══ DATA SHOWN
(* ===== verification/Encoder.v ===== *)
(** * Encoders and encoded packets: libobs/obs-encoder.h and obs-encoder.c

    [obs_encoder] holds what the outputs read from an encoder; the accessors
    below are those of obs-encoder.c. A [null] encoder pointer is [None]. *)

From S2P Require Import Prelude.

Local Open Scope Z_scope.

(** ** Audio and video descriptions (media-io/audio-io.h, media-io/video-io.h) *)

Inductive speaker_layout :=
  SPEAKERS_UNKNOWN | SPEAKERS_MONO | SPEAKERS_STEREO | SPEAKERS_2POINT1
| SPEAKERS_4POINT0 | SPEAKERS_4POINT1 | SPEAKERS_5POINT1 | SPEAKERS_7POINT1.

Definition get_audio_channels (speakers : speaker_layout) : Z :=
  match speakers with
  | SPEAKERS_MONO => 1
  | SPEAKERS_STEREO => 2
  | SPEAKERS_2POINT1 => 3
  | SPEAKERS_4POINT0 => 4
  | SPEAKERS_4POINT1 => 5
  | SPEAKERS_5POINT1 => 6
  | SPEAKERS_7POINT1 => 8
  | SPEAKERS_UNKNOWN => 0
  end.

Inductive video_colorspace :=
  VIDEO_CS_DEFAULT | VIDEO_CS_601 | VIDEO_CS_709 | VIDEO_CS_SRGB
| VIDEO_CS_2100_PQ | VIDEO_CS_2100_HLG.

Inductive video_range_type := VIDEO_RANGE_DEFAULT | VIDEO_RANGE_PARTIAL | VIDEO_RANGE_FULL.

Inductive video_format :=
  VIDEO_FORMAT_NONE | VIDEO_FORMAT_I420 | VIDEO_FORMAT_NV12 | VIDEO_FORMAT_YVYU | VIDEO_FORMAT_YUY2
| VIDEO_FORMAT_UYVY | VIDEO_FORMAT_RGBA | VIDEO_FORMAT_BGRA | VIDEO_FORMAT_BGRX | VIDEO_FORMAT_Y800
| VIDEO_FORMAT_I444 | VIDEO_FORMAT_BGR3 | VIDEO_FORMAT_I422 | VIDEO_FORMAT_I40A | VIDEO_FORMAT_I42A
| VIDEO_FORMAT_YUVA | VIDEO_FORMAT_AYUV | VIDEO_FORMAT_I010 | VIDEO_FORMAT_P010 | VIDEO_FORMAT_I210
| VIDEO_FORMAT_I412 | VIDEO_FORMAT_YA2L | VIDEO_FORMAT_P216 | VIDEO_FORMAT_P416 | VIDEO_FORMAT_V210
| VIDEO_FORMAT_R10L.

(** [struct video_output_info], the fields the muxers read. *)
Record video_t := mk_video {
  vi_format : video_format;
  vi_width : Z; vi_height : Z; fps_num : Z; fps_den : Z;
  colorspace : video_colorspace; range : video_range_type
}.

(** [struct audio_output_info]; an open output has
    [channels = get_audio_channels(info->speakers)]. *)
Record audio_t := mk_audio { samples_per_sec : Z; speakers : speaker_layout }.

Definition audio_output_get_channels (a : audio_t) : Z := get_audio_channels (speakers a).
Definition audio_output_get_sample_rate (a : audio_t) : Z := samples_per_sec a.

(** ** Encoders *)

Inductive obs_encoder_type := OBS_ENCODER_AUDIO | OBS_ENCODER_VIDEO.

#[global] Instance obs_encoder_type_eq_dec : EqDecision obs_encoder_type.
Proof. solve_decision. Defined.

(** The settings of an encoder the muxers read ([obs_data_get_int],
    [obs_data_get_json_with_defaults]). *)
Record encoder_settings := mk_settings {
  set_bitrate : Z; set_codec_type : Z; set_json : bytes
}.

(** [enc_ptr] is the address, the identity pointer comparisons test. The [media]
    pointer is a video or an audio output according to the type of the encoder. *)
Record obs_encoder := mk_encoder {
  enc_ptr : Z;
  enc_type : obs_encoder_type;
  enc_name : option bytes;
  enc_id : option bytes;
  enc_codec : string;
  enc_extra_data : option bytes;
  enc_settings : option encoder_settings;
  enc_video_media : option video_t;
  enc_fps_override : option video_t;
  enc_audio_media : option audio_t;
  enc_scaled_width : Z;
  enc_scaled_height : Z;
  enc_samplerate : Z;
  enc_framesize : Z;
  enc_timebase_num : Z;
  enc_timebase_den : Z
}.

Section accessors.
Implicit Types e : option obs_encoder.

Definition obs_encoder_get_name e : option bytes := e ≫= enc_name.
Definition obs_encoder_get_id e : option bytes := e ≫= enc_id.
Definition obs_encoder_get_settings e : option encoder_settings := e ≫= enc_settings.
Definition obs_encoder_get_codec e : option string := enc_codec <$> e.
Definition obs_encoder_get_type e : obs_encoder_type :=
  match e with Some e => enc_type e | None => OBS_ENCODER_AUDIO end.

(** [get_extra_data] of the encoder's implementation; [None] is [false]. *)
Definition obs_encoder_get_extra_data e : option bytes := e ≫= enc_extra_data.

Definition obs_encoder_video e : option video_t :=
  match e with
  | Some e =>
      match enc_type e with
      | OBS_ENCODER_VIDEO =>
          match enc_fps_override e with Some v => Some v | None => enc_video_media e end
      | OBS_ENCODER_AUDIO => None
      end
  | None => None
  end.

Definition obs_encoder_audio e : option audio_t :=
  match e with
  | Some e =>
      match enc_type e with OBS_ENCODER_AUDIO => enc_audio_media e | _ => None end
  | None => None
  end.

Definition obs_encoder_get_width e : Z :=
  match e with
  | Some e =>
      match enc_type e, enc_video_media e with
      | OBS_ENCODER_VIDEO, Some m =>
          if negb (enc_scaled_width e =? 0) then enc_scaled_width e else vi_width m
      | _, _ => 0
      end
  | None => 0
  end.

Definition obs_encoder_get_height e : Z :=
  match e with
  | Some e =>
      match enc_type e, enc_video_media e with
      | OBS_ENCODER_VIDEO, Some m =>
          if negb (enc_scaled_height e =? 0) then enc_scaled_height e else vi_height m
      | _, _ => 0
      end
  | None => 0
  end.

Definition obs_encoder_get_sample_rate e : Z :=
  match e with
  | Some e =>
      match enc_type e, enc_audio_media e with
      | OBS_ENCODER_AUDIO, Some m =>
          if negb (enc_samplerate e =? 0) then enc_samplerate e
          else audio_output_get_sample_rate m
      | _, _ => 0
      end
  | None => 0
  end.

Definition obs_encoder_get_frame_size e : Z :=
  match e with
  | Some e => match enc_type e with OBS_ENCODER_AUDIO => enc_framesize e | _ => 0 end
  | None => 0
  end.
End accessors.

(** ** Packets *)

(** [struct encoder_packet]. [pkt_data] stands for the [data]/[size] pair and
    [pkt_encoder] for the address of the encoder. *)
Record encoder_packet := mk_packet {
  pkt_data : bytes;
  pkt_pts : Z;
  pkt_dts : Z;
  pkt_timebase_num : Z;
  pkt_timebase_den : Z;
  pkt_type : obs_encoder_type;
  pkt_keyframe : bool;
  pkt_dts_usec : Z;
  pkt_sys_dts_usec : Z;
  pkt_priority : Z;
  pkt_drop_priority : Z;
  pkt_track_idx : Z;
  pkt_encoder : Z
}.

Definition pkt_size (p : encoder_packet) : Z := zlen (pkt_data p).

(** The packet with its timestamps replaced. *)
Definition pkt_set_ts (p : encoder_packet) (pts dts dts_usec : Z) : encoder_packet :=
  mk_packet (pkt_data p) pts dts (pkt_timebase_num p) (pkt_timebase_den p) (pkt_type p)
    (pkt_keyframe p) dts_usec (pkt_sys_dts_usec p) (pkt_priority p) (pkt_drop_priority p)
    (pkt_track_idx p) (pkt_encoder p).

Definition pkt_set_track_idx (p : encoder_packet) (i : Z) : encoder_packet :=
  mk_packet (pkt_data p) (pkt_pts p) (pkt_dts p) (pkt_timebase_num p) (pkt_timebase_den p)
    (pkt_type p) (pkt_keyframe p) (pkt_dts_usec p) (pkt_sys_dts_usec p) (pkt_priority p)
    (pkt_drop_priority p) i (pkt_encoder p).

(** [packet_dts_usec] of obs-internal.h: C's truncating 64-bit division. *)
Definition packet_dts_usec (p : encoder_packet) : Z :=
  i64 (pkt_dts p * 1000000) /c pkt_timebase_den p.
════
■ ABOUT THIS TASK:
Could you repeat exactly the lines in the listing above from the one with "enc_ptr : Z;" down to the one with "OBS_ENCODER_AUDIO => None"? Include both of those lines.

■ SOLUTION BELOW:
  enc_ptr : Z;
  enc_type : obs_encoder_type;
  enc_name : option bytes;
  enc_id : option bytes;
  enc_codec : string;
  enc_extra_data : option bytes;
  enc_settings : option encoder_settings;
  enc_video_media : option video_t;
  enc_fps_override : option video_t;
  enc_audio_media : option audio_t;
  enc_scaled_width : Z;
  enc_scaled_height : Z;
  enc_samplerate : Z;
  enc_framesize : Z;
  enc_timebase_num : Z;
  enc_timebase_den : Z
}.

Section accessors.
Implicit Types e : option obs_encoder.

Definition obs_encoder_get_name e : option bytes := e ≫= enc_name.
Definition obs_encoder_get_id e : option bytes := e ≫= enc_id.
Definition obs_encoder_get_settings e : option encoder_settings := e ≫= enc_settings.
Definition obs_encoder_get_codec e : option string := enc_codec <$> e.
Definition obs_encoder_get_type e : obs_encoder_type :=
  match e with Some e => enc_type e | None => OBS_ENCODER_AUDIO end.

(** [get_extra_data] of the encoder's implementation; [None] is [false]. *)
Definition obs_encoder_get_extra_data e : option bytes := e ≫= enc_extra_data.

Definition obs_encoder_video e : option video_t :=
  match e with
  | Some e =>
      match enc_type e with
      | OBS_ENCODER_VIDEO =>
          match enc_fps_override e with Some v => Some v | None => enc_video_media e end
      | OBS_ENCODER_AUDIO => None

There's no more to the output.